### Task directions:
The answer is a stretch of the material below, returned exactly: the line containing "Lemma chainb_ok link", the line containing "Definition sample_role (p", and all lines between.

[[ Materials provided open ]]

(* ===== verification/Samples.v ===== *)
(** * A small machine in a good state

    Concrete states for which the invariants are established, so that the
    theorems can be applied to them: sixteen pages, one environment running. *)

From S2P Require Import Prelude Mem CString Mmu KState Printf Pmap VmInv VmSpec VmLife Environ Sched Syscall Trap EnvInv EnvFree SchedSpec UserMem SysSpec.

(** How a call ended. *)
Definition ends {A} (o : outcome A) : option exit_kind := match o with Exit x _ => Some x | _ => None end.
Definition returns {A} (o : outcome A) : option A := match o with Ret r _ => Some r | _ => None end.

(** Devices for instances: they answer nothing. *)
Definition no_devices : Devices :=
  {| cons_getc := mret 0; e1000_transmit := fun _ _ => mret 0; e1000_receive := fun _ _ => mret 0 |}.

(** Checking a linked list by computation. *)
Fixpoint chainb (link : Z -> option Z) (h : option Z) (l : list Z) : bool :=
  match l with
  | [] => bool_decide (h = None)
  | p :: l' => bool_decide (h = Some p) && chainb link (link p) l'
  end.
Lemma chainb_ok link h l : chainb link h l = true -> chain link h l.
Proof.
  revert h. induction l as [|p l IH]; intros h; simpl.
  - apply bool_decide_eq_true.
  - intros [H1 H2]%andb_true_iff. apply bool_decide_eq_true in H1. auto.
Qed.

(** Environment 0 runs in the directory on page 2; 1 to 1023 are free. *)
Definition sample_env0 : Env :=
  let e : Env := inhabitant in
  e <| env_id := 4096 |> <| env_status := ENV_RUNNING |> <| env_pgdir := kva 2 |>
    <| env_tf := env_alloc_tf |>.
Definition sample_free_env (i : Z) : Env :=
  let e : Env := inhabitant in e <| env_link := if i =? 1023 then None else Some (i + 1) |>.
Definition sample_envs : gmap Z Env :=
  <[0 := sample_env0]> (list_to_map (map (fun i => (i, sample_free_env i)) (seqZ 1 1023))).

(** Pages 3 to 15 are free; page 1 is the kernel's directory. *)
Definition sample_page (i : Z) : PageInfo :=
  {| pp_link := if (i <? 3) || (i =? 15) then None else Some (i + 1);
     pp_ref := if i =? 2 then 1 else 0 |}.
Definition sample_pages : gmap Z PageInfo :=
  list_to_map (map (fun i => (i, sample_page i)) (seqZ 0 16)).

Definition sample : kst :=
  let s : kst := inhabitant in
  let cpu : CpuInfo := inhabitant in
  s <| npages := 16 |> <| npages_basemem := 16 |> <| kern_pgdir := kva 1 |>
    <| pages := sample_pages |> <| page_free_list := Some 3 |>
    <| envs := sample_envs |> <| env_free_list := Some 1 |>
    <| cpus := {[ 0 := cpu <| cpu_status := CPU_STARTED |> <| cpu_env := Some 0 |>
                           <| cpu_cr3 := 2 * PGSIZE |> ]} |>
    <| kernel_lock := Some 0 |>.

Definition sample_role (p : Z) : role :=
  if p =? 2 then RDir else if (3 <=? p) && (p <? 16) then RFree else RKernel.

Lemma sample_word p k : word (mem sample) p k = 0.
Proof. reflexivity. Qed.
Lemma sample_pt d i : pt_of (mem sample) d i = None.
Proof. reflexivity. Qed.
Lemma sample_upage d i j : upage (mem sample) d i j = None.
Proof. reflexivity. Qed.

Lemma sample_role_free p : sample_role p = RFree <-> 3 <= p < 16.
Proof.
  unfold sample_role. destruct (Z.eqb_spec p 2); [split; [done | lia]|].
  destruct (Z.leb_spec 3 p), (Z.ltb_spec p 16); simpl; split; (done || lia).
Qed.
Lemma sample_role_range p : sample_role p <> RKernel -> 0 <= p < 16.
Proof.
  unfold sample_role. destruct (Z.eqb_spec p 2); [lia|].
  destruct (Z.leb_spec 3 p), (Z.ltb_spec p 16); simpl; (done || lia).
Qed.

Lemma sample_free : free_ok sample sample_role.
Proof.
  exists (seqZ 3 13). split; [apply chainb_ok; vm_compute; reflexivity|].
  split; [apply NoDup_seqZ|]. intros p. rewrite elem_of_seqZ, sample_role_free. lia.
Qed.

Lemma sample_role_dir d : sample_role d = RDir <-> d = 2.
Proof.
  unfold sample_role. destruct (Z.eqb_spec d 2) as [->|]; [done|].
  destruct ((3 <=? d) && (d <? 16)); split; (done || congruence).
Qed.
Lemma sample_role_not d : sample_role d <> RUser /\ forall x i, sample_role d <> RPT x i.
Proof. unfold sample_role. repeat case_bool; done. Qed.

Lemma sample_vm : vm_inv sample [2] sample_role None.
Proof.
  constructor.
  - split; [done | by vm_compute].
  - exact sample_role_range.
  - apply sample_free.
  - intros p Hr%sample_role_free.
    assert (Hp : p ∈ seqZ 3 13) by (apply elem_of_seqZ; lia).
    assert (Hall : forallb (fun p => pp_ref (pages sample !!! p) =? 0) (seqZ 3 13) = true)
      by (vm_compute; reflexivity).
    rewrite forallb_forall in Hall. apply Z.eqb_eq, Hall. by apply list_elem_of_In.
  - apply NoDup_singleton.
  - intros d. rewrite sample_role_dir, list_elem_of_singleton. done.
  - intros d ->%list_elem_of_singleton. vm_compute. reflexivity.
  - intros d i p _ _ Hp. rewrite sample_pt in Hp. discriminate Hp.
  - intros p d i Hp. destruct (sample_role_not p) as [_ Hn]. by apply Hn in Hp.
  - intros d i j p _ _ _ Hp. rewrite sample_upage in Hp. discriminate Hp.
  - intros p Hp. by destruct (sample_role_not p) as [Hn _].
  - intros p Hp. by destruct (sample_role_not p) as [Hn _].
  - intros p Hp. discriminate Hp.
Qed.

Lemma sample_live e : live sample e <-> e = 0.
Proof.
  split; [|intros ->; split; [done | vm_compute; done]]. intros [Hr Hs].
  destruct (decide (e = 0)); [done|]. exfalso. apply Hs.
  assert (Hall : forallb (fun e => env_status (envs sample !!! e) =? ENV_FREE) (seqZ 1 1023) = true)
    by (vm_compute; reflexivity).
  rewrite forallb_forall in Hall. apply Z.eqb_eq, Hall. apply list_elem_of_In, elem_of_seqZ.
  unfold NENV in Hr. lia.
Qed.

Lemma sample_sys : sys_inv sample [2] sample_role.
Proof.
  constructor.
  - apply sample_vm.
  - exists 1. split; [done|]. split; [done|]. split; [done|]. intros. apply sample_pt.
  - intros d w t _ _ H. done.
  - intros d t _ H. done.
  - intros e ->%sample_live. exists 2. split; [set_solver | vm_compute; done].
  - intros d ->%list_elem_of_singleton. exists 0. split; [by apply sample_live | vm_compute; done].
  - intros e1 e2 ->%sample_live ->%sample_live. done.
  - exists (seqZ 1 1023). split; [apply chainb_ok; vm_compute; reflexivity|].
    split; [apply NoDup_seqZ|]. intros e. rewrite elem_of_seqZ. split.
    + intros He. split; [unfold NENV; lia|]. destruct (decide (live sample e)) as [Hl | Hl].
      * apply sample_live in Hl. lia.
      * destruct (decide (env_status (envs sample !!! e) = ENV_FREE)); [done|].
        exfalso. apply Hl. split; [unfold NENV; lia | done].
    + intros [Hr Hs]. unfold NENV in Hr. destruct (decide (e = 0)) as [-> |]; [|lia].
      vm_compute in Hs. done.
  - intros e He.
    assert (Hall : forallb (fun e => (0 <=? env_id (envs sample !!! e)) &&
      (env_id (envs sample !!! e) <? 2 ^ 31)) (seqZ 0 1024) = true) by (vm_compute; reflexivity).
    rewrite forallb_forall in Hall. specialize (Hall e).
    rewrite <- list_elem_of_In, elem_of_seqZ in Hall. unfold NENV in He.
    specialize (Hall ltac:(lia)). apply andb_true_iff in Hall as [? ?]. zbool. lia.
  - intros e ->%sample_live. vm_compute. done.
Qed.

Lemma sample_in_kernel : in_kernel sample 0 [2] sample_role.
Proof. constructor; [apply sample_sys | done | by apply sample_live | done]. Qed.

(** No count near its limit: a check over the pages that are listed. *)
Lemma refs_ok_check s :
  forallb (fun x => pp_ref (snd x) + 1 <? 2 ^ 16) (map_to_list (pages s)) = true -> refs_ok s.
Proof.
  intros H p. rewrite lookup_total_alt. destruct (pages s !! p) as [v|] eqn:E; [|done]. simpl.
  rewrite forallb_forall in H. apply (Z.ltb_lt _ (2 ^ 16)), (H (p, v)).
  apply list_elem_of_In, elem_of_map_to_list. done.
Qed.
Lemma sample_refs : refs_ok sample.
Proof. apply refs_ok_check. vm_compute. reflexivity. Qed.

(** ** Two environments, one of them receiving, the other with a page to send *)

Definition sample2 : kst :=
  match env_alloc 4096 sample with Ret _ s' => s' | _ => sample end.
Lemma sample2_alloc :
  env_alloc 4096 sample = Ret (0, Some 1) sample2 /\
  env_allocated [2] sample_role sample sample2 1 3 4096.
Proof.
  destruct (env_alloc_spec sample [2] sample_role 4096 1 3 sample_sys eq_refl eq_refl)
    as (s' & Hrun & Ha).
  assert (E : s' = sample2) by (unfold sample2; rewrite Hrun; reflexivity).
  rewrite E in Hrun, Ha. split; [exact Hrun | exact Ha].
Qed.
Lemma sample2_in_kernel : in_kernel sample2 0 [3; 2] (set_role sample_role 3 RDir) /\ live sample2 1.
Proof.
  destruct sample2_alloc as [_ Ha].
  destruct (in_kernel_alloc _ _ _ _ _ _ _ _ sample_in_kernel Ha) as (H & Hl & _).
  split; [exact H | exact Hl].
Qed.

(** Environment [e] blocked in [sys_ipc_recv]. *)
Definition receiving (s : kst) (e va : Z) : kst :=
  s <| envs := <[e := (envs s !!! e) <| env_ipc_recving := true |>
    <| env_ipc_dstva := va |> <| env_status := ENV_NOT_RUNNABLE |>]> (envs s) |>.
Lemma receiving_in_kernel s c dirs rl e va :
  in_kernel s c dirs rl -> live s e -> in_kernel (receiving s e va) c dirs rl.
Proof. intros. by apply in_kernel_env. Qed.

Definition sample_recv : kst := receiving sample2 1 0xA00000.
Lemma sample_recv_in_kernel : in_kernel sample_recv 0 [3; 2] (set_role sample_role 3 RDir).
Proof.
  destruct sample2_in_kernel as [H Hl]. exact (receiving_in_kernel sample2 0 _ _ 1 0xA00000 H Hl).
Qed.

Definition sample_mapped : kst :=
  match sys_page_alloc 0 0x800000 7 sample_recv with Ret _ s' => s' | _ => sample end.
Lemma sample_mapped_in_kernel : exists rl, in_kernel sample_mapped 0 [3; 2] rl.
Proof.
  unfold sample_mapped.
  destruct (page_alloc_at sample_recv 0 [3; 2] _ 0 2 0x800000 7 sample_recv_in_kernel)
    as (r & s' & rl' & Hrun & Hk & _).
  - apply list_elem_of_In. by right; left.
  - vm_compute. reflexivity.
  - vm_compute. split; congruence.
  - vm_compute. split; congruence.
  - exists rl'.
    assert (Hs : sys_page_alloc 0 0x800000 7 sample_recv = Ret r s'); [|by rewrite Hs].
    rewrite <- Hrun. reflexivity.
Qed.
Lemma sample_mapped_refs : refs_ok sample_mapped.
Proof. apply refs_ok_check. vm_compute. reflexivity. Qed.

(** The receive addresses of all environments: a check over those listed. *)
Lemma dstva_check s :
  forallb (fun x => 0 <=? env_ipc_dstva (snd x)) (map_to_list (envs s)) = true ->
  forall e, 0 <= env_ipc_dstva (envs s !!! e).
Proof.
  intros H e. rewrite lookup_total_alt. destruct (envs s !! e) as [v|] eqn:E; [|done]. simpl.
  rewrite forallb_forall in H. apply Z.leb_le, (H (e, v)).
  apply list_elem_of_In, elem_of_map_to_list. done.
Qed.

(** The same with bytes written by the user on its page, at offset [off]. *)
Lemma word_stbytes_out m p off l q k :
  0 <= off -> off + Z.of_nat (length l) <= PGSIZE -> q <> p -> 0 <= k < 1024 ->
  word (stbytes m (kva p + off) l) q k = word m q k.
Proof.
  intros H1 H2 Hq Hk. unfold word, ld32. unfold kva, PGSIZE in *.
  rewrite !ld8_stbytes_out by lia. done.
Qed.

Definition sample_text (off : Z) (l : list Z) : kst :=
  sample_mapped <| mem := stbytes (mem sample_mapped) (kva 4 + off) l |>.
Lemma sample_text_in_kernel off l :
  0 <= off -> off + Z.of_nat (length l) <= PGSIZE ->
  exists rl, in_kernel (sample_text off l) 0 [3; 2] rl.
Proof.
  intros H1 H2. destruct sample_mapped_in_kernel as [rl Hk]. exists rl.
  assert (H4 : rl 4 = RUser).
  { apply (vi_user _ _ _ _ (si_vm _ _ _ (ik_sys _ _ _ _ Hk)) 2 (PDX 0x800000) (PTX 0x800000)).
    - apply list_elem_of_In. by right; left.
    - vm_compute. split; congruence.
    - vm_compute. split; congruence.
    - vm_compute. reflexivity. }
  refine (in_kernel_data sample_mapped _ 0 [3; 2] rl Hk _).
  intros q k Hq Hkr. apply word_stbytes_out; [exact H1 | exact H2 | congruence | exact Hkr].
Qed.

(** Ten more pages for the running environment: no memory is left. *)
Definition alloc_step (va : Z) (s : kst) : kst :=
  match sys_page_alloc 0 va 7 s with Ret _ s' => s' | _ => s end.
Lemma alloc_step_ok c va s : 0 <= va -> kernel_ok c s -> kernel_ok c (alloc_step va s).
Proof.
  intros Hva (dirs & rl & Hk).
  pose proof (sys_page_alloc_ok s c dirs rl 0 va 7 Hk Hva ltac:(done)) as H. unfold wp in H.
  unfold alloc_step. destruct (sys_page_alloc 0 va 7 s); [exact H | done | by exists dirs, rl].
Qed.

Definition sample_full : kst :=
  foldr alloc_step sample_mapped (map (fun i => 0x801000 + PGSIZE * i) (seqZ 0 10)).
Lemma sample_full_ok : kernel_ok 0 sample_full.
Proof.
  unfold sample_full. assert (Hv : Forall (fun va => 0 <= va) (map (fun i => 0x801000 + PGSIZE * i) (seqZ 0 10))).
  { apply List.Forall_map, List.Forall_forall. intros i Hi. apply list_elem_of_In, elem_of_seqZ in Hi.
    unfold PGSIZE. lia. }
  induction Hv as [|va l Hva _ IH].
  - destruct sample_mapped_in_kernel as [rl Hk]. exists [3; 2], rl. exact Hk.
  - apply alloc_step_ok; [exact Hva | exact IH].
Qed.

[[ Materials provided closed ]]

### Solution for this exercise:
Lemma chainb_ok link h l : chainb link h l = true -> chain link h l.
Proof.
  revert h. induction l as [|p l IH]; intros h; simpl.
  - apply bool_decide_eq_true.
  - intros [H1 H2]%andb_true_iff. apply bool_decide_eq_true in H1. auto.
Qed.

(** Environment 0 runs in the directory on page 2; 1 to 1023 are free. *)
Definition sample_env0 : Env :=
  let e : Env := inhabitant in
  e <| env_id := 4096 |> <| env_status := ENV_RUNNING |> <| env_pgdir := kva 2 |>
    <| env_tf := env_alloc_tf |>.
Definition sample_free_env (i : Z) : Env :=
  let e : Env := inhabitant in e <| env_link := if i =? 1023 then None else Some (i + 1) |>.
Definition sample_envs : gmap Z Env :=
  <[0 := sample_env0]> (list_to_map (map (fun i => (i, sample_free_env i)) (seqZ 1 1023))).

(** Pages 3 to 15 are free; page 1 is the kernel's directory. *)
Definition sample_page (i : Z) : PageInfo :=
  {| pp_link := if (i <? 3) || (i =? 15) then None else Some (i + 1);
     pp_ref := if i =? 2 then 1 else 0 |}.
Definition sample_pages : gmap Z PageInfo :=
  list_to_map (map (fun i => (i, sample_page i)) (seqZ 0 16)).

Definition sample : kst :=
  let s : kst := inhabitant in
  let cpu : CpuInfo := inhabitant in
  s <| npages := 16 |> <| npages_basemem := 16 |> <| kern_pgdir := kva 1 |>
    <| pages := sample_pages |> <| page_free_list := Some 3 |>
    <| envs := sample_envs |> <| env_free_list := Some 1 |>
    <| cpus := {[ 0 := cpu <| cpu_status := CPU_STARTED |> <| cpu_env := Some 0 |>
                           <| cpu_cr3 := 2 * PGSIZE |> ]} |>
    <| kernel_lock := Some 0 |>.

Definition sample_role (p : Z) : role :=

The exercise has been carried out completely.